◆ Source data
(* ===== verification/Uring.v ===== *)
(** * The interface to liburing

    liburing is not part of the repository, so a ring is a type [R] with the
    operations the library calls, given by the class [Uring], and the
    documented behaviour the library relies on, given by [UringLaws].  The
    entries are what the callers store into an SQE; a field that a caller
    leaves as it finds it is [None].  [ring_log] is the sequence of all
    entries handed to the kernel or waiting to be, in order. *)

From S2P Require Import Prelude UblkCmd.

(** ** Submission and completion entries *)

(** The payload of an [IORING_OP_URING_CMD] entry. *)
Inductive uring_cmd_payload :=
| IoCmd (q_id tag : Z) (result : option Z) (addr : Z)
| BatchCmd (cmd : ublk_batch_io)
| CtrlCmd (cmd : ublksrv_ctrl_cmd).

(** What an entry asks for.  [UringCmd] carries the fields stored directly,
    the other constructors the arguments of the [io_uring_prep_*] call. *)
Inductive sqe_op :=
| UringCmd (cmd_op fd flags : Z) (rw_flags sqe_addr len buf_group : option Z)
           (cmd : uring_cmd_payload)
| PrepPollAdd (fd mask : Z)
| PrepPollMultishot (fd mask : Z)
| PrepRead (fd buf len off flags : Z) (fixed_buf : option Z)
| PrepWrite (fd buf len off flags : Z) (fixed_buf : option Z) (rw_flags : Z)
| PrepNop (buf_index rw_flags len flags : Z)
| PrepFsync (fd fsync_flags flags : Z)
| PrepSyncFileRange (fd len off sync_flags flags : Z)
| PrepFallocate (fd mode off len flags : Z)
| PrepSendmsg (fd msg msg_flags : Z) (zc : bool) (flags : Z)
| PrepSend (fd buf len msg_flags : Z) (zc : bool) (flags : Z)
| PrepRecv (fd buf len msg_flags flags : Z)
| PrepBufRegister (tag q_id index : Z) (unregister : bool) (flags : Z).

Record io_uring_sqe := mk_sqe { sqe_user_data : Z; sqe_what : sqe_op }.

Record io_uring_cqe := mk_cqe {
  cqe_user_data : Z;  (* __u64 *)
  cqe_res : Z;        (* __s32 *)
  cqe_flags : Z       (* __u32 *)
}.

Definition IORING_CQE_F_MORE : Z := bit 1.
Definition IOSQE_FIXED_FILE : Z := bit 0.
Definition IOSQE_IO_LINK : Z := bit 2.
Definition IOSQE_BUFFER_SELECT : Z := bit 5.
Definition IOSQE_CQE_SKIP_SUCCESS : Z := bit 6.
Definition IORING_FSYNC_DATASYNC : Z := bit 0.
Definition IORING_NOP_INJECT_RESULT : Z := bit 0.
Definition IORING_NOP_FIXED_BUFFER : Z := bit 3.
Definition RWF_DSYNC : Z := 2.
Definition IORING_URING_CMD_MULTISHOT : Z := bit 1.
Definition IORING_SETUP_CQSIZE : Z := bit 3.
Definition IORING_SETUP_COOP_TASKRUN : Z := bit 8.
Definition POLLIN : Z := 1.

(** ** Rings *)
Class Uring (R : Type) := {
  (** capacity of the submission queue *)
  sq_entries : R -> Z;
  (** entries filled in but not yet consumed by the kernel *)
  sq_pending : R -> list io_uring_sqe;
  (** entries the kernel has consumed *)
  sq_issued : R -> list io_uring_sqe;
  (** [io_uring_get_sqe] followed by the caller's stores; [None] is NULL *)
  io_uring_get_sqe : io_uring_sqe -> R -> option R;
  io_uring_submit : R -> Z * R;
  io_uring_submit_and_wait : Z -> R -> Z * R;
  (** wait count and timeout in seconds ([None] is no timeout) *)
  io_uring_submit_and_wait_timeout : Z -> option Z -> R -> Z * R
}.

Section ring.
Context {R : Type} `{!Uring R}.

Definition io_uring_sq_ready (r : R) : Z := Z.of_nat (length (sq_pending r)).

Definition io_uring_sq_space_left (r : R) : Z := sq_entries r - io_uring_sq_ready r.

Definition ring_log (r : R) : list io_uring_sqe := sq_issued r ++ sq_pending r.

(** [r'] is [r] after the kernel consumed some of the pending entries. *)
Definition submits (r r' : R) : Prop :=
  sq_entries r' = sq_entries r /\
  exists k, sq_issued r' = sq_issued r ++ take k (sq_pending r) /\
            sq_pending r' = drop k (sq_pending r).

(** The caller's entry [s] is stored when the flag is [true]; [false] is a
    NULL entry. *)
Definition ublksrv_alloc_sqe (s : io_uring_sqe) (r : R) : bool * R :=
  let r1 := if io_uring_sq_space_left r <? 1 then (io_uring_submit r).2 else r in
  match io_uring_get_sqe s r1 with
  | Some r2 => (true, r2)
  | None => (false, r1)
  end.
End ring.

(** What the library relies on: an entry is available exactly when the queue
    has space, entries are queued in order, and submitting moves a prefix of
    the pending entries to the kernel. *)
Class UringLaws (R : Type) `{!Uring R} : Prop := {
  get_sqe_push : forall s (r r' : R), io_uring_get_sqe s r = Some r' ->
    sq_entries r' = sq_entries r /\ sq_issued r' = sq_issued r /\
    sq_pending r' = sq_pending r ++ [s];
  get_sqe_space : forall s (r : R),
    is_Some (io_uring_get_sqe s r) <-> 1 <= io_uring_sq_space_left r;
  submit_submits : forall r : R, submits r (io_uring_submit r).2;
  submit_and_wait_submits : forall n (r : R), submits r (io_uring_submit_and_wait n r).2;
  submit_timeout_submits : forall n t (r : R),
    submits r (io_uring_submit_and_wait_timeout n t r).2
}.

(** A submission that is not refused makes room: the kernel consumes at least
    one entry of a full queue.  Only the theorems that say a command is never
    lost use it. *)
Class UringProgress (R : Type) `{!Uring R} : Prop :=
  submit_progress : forall r : R, 1 <= sq_entries r ->
    1 <= io_uring_sq_space_left (io_uring_submit r).2.

(** A submission that is not refused at all: the kernel consumes everything
    that is pending. *)
Class UringDrain (R : Type) `{!Uring R} : Prop :=
  submit_drains : forall r : R, sq_pending (io_uring_submit r).2 = [].

Section laws.
Context {R : Type} `{!Uring R, !UringLaws R}.

Lemma submits_refl (r : R) : submits r r.
Proof. split; [done|]. exists 0%nat. by rewrite take_0, drop_0, app_nil_r. Qed.

Lemma submits_log (r r' : R) : submits r r' -> ring_log r' = ring_log r.
Proof.
  intros [_ (k&Hi&Hp)]. unfold ring_log. rewrite Hi, Hp, <- app_assoc.
  by rewrite take_drop.
Qed.

Lemma submits_entries (r r' : R) : submits r r' -> sq_entries r' = sq_entries r.
Proof. by intros [? _]. Qed.

Lemma alloc_sqe_spec s (r r' : R) b :
  ublksrv_alloc_sqe s r = (b, r') ->
  ring_log r' = ring_log r ++ (if b then [s] else []) /\
  sq_entries r' = sq_entries r.
Proof.
  unfold ublksrv_alloc_sqe. set (r1 := if io_uring_sq_space_left r <? 1 then _ else _).
  assert (submits r r1) as Hs.
  { subst r1. case_match; [apply submit_submits|apply submits_refl]. }
  destruct (io_uring_get_sqe s r1) as [r2|] eqn:Hg; intros [= <- <-].
  - apply get_sqe_push in Hg as (He&Hi&Hp). split.
    + rewrite <- (submits_log _ _ Hs). unfold ring_log.
      by rewrite Hi, Hp, app_assoc.
    + rewrite He. by apply submits_entries.
  - rewrite app_nil_r. split; [by apply submits_log|by apply submits_entries].
Qed.

Lemma alloc_sqe_progress `{!UringProgress R} s (r : R) :
  1 <= sq_entries r -> exists r', ublksrv_alloc_sqe s r = (true, r').
Proof.
  intros He. unfold ublksrv_alloc_sqe. set (r1 := if io_uring_sq_space_left r <? 1 then _ else _).
  assert (1 <= io_uring_sq_space_left r1) as Hl.
  { subst r1. case_match; [by apply submit_progress|by bool_prop]. }
  apply (get_sqe_space s) in Hl as [r2 Hr2]. rewrite Hr2. by eexists.
Qed.

#[export] Instance drain_progress `{!UringDrain R} : UringProgress R.
Proof.
  intros r He. unfold io_uring_sq_space_left, io_uring_sq_ready.
  rewrite submit_drains, (submits_entries _ _ (submit_submits r)). cbn. lia.
Qed.

Lemma alloc_sqe_room s (r : R) :
  1 <= io_uring_sq_space_left r -> exists r', ublksrv_alloc_sqe s r = (true, r').
Proof.
  intros Hl. unfold ublksrv_alloc_sqe.
  replace (_ <? 1) with false by (symmetry; apply Z.ltb_ge; lia).
  apply (get_sqe_space s) in Hl as [r2 Hr2]. rewrite Hr2. by eexists.
Qed.
End laws.

(** ** Entries changed after they were queued

    A pointer to an entry is a slot of the ring's array: the entry at position
    [n] of the log lives in slot [n mod entries]. *)
Definition sqe_flags (s : io_uring_sqe) : Z :=
  match sqe_what s with
  | UringCmd _ _ f _ _ _ _ _ | PrepRead _ _ _ _ f _ | PrepWrite _ _ _ _ f _ _ | PrepNop _ _ _ f
  | PrepFsync _ _ f | PrepSyncFileRange _ _ _ _ f | PrepFallocate _ _ _ _ f
  | PrepSendmsg _ _ _ _ f | PrepSend _ _ _ _ _ f | PrepRecv _ _ _ _ f | PrepBufRegister _ _ _ _ f => f
  | PrepPollAdd _ _ | PrepPollMultishot _ _ => 0
  end.

Definition sqe_set_flags (f : Z) (s : io_uring_sqe) : io_uring_sqe :=
  mk_sqe (sqe_user_data s)
    match sqe_what s with
    | UringCmd a b _ c d e g h => UringCmd a b f c d e g h
    | PrepRead a b c d _ e => PrepRead a b c d f e
    | PrepWrite a b c d _ e g => PrepWrite a b c d f e g
    | PrepNop a b c _ => PrepNop a b c f
    | PrepFsync a b _ => PrepFsync a b f
    | PrepSyncFileRange a b c d _ => PrepSyncFileRange a b c d f
    | PrepFallocate a b c d _ => PrepFallocate a b c d f
    | PrepSendmsg a b c d _ => PrepSendmsg a b c d f
    | PrepSend a b c d e _ => PrepSend a b c d e f
    | PrepRecv a b c d _ => PrepRecv a b c d f
    | PrepBufRegister a b c d _ => PrepBufRegister a b c d f
    | (PrepPollAdd _ _ | PrepPollMultishot _ _) as w => w
    end.

(** [sqe->flags &= ~IOSQE_IO_LINK] *)
Definition unlink_sqe (s : io_uring_sqe) : io_uring_sqe :=
  sqe_set_flags (Z.land (sqe_flags s) (Z.lnot IOSQE_IO_LINK)) s.

Definition slot_of {R} `{!Uring R} (r : R) (pos : nat) : Z := Z.of_nat pos mod sq_entries r.

(** The slot of the entry obtained last. *)
Definition last_slot {R} `{!Uring R} (r : R) : Z := slot_of r (length (ring_log r) - 1).

Class UringSlots (R : Type) `{!Uring R} := sqe_unlink : Z -> R -> R.

(** A store through the pointer reaches the pending entry in that slot, if
    there is one; what the kernel has consumed is not affected. *)
Class UringSlotsLaws (R : Type) `{!Uring R, !UringSlots R} : Prop := {
  sqe_unlink_entries : forall slot (r : R), sq_entries (sqe_unlink slot r) = sq_entries r;
  sqe_unlink_issued : forall slot (r : R), sq_issued (sqe_unlink slot r) = sq_issued r;
  sqe_unlink_pending : forall slot (r : R), sq_pending (sqe_unlink slot r) =
    imap (fun i s => if slot_of r (length (sq_issued r) + i) =? slot then unlink_sqe s else s) (sq_pending r)
}.

(** ** A concrete ring

    A ring whose kernel consumes everything it is handed; it satisfies the
    laws and runs the witnesses. *)
Module ListRing.
Record ring := mk_ring {
  entries : Z;
  pending : list io_uring_sqe;
  issued : list io_uring_sqe
}.

Definition get_sqe (s : io_uring_sqe) (r : ring) : option ring :=
  if Z.of_nat (length (pending r)) <? entries r
  then Some (mk_ring (entries r) (pending r ++ [s]) (issued r)) else None.

Definition submit (r : ring) : Z * ring :=
  (Z.of_nat (length (pending r)), mk_ring (entries r) [] (issued r ++ pending r)).

#[global] Instance list_uring : Uring ring := {|
  sq_entries := entries;
  sq_pending := pending;
  sq_issued := issued;
  io_uring_get_sqe := get_sqe;
  io_uring_submit := submit;
  io_uring_submit_and_wait _ r := submit r;
  io_uring_submit_and_wait_timeout _ _ r := submit r
|}.

Lemma submit_ok r : submits r (submit r).2.
Proof.
  split; [done|]. exists (length (pending r)). cbn.
  by rewrite firstn_all, drop_all.
Qed.

#[global] Instance list_uring_laws : UringLaws ring.
Proof.
  split.
  - intros s r r'. cbn. unfold get_sqe. case_match; [|done]. by intros [= <-].
  - intros s r. cbn. unfold get_sqe, io_uring_sq_space_left, io_uring_sq_ready. cbn.
    case_match; bool_prop.
    + split; [lia|by eexists].
    + split; [intros [? ?]; done|lia].
  - apply submit_ok.
  - intros ?. apply submit_ok.
  - intros ? ?. apply submit_ok.
Qed.

#[global] Instance list_uring_drain : UringDrain ring.
Proof. done. Qed.

#[global] Instance list_uring_slots : UringSlots ring := fun slot r =>
  mk_ring (entries r)
    (imap (fun i s => if slot_of r (length (issued r) + i) =? slot then unlink_sqe s else s) (pending r))
    (issued r).

#[global] Instance list_uring_slots_laws : UringSlotsLaws ring.
Proof. done. Qed.

End ListRing.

◆ Task directions
All lines from the top of the data through the line containing "PrepRead (fd buf" need to be retyped exactly, and nothing more.

◆ Answer below
(* ===== verification/Uring.v ===== *)
(** * The interface to liburing

    liburing is not part of the repository, so a ring is a type [R] with the
    operations the library calls, given by the class [Uring], and the
    documented behaviour the library relies on, given by [UringLaws].  The
    entries are what the callers store into an SQE; a field that a caller
    leaves as it finds it is [None].  [ring_log] is the sequence of all
    entries handed to the kernel or waiting to be, in order. *)

From S2P Require Import Prelude UblkCmd.

(** ** Submission and completion entries *)

(** The payload of an [IORING_OP_URING_CMD] entry. *)
Inductive uring_cmd_payload :=
| IoCmd (q_id tag : Z) (result : option Z) (addr : Z)
| BatchCmd (cmd : ublk_batch_io)
| CtrlCmd (cmd : ublksrv_ctrl_cmd).

(** What an entry asks for.  [UringCmd] carries the fields stored directly,
    the other constructors the arguments of the [io_uring_prep_*] call. *)
Inductive sqe_op :=
| UringCmd (cmd_op fd flags : Z) (rw_flags sqe_addr len buf_group : option Z)
           (cmd : uring_cmd_payload)
| PrepPollAdd (fd mask : Z)
| PrepPollMultishot (fd mask : Z)
| PrepRead (fd buf len off flags : Z) (fixed_buf : option Z)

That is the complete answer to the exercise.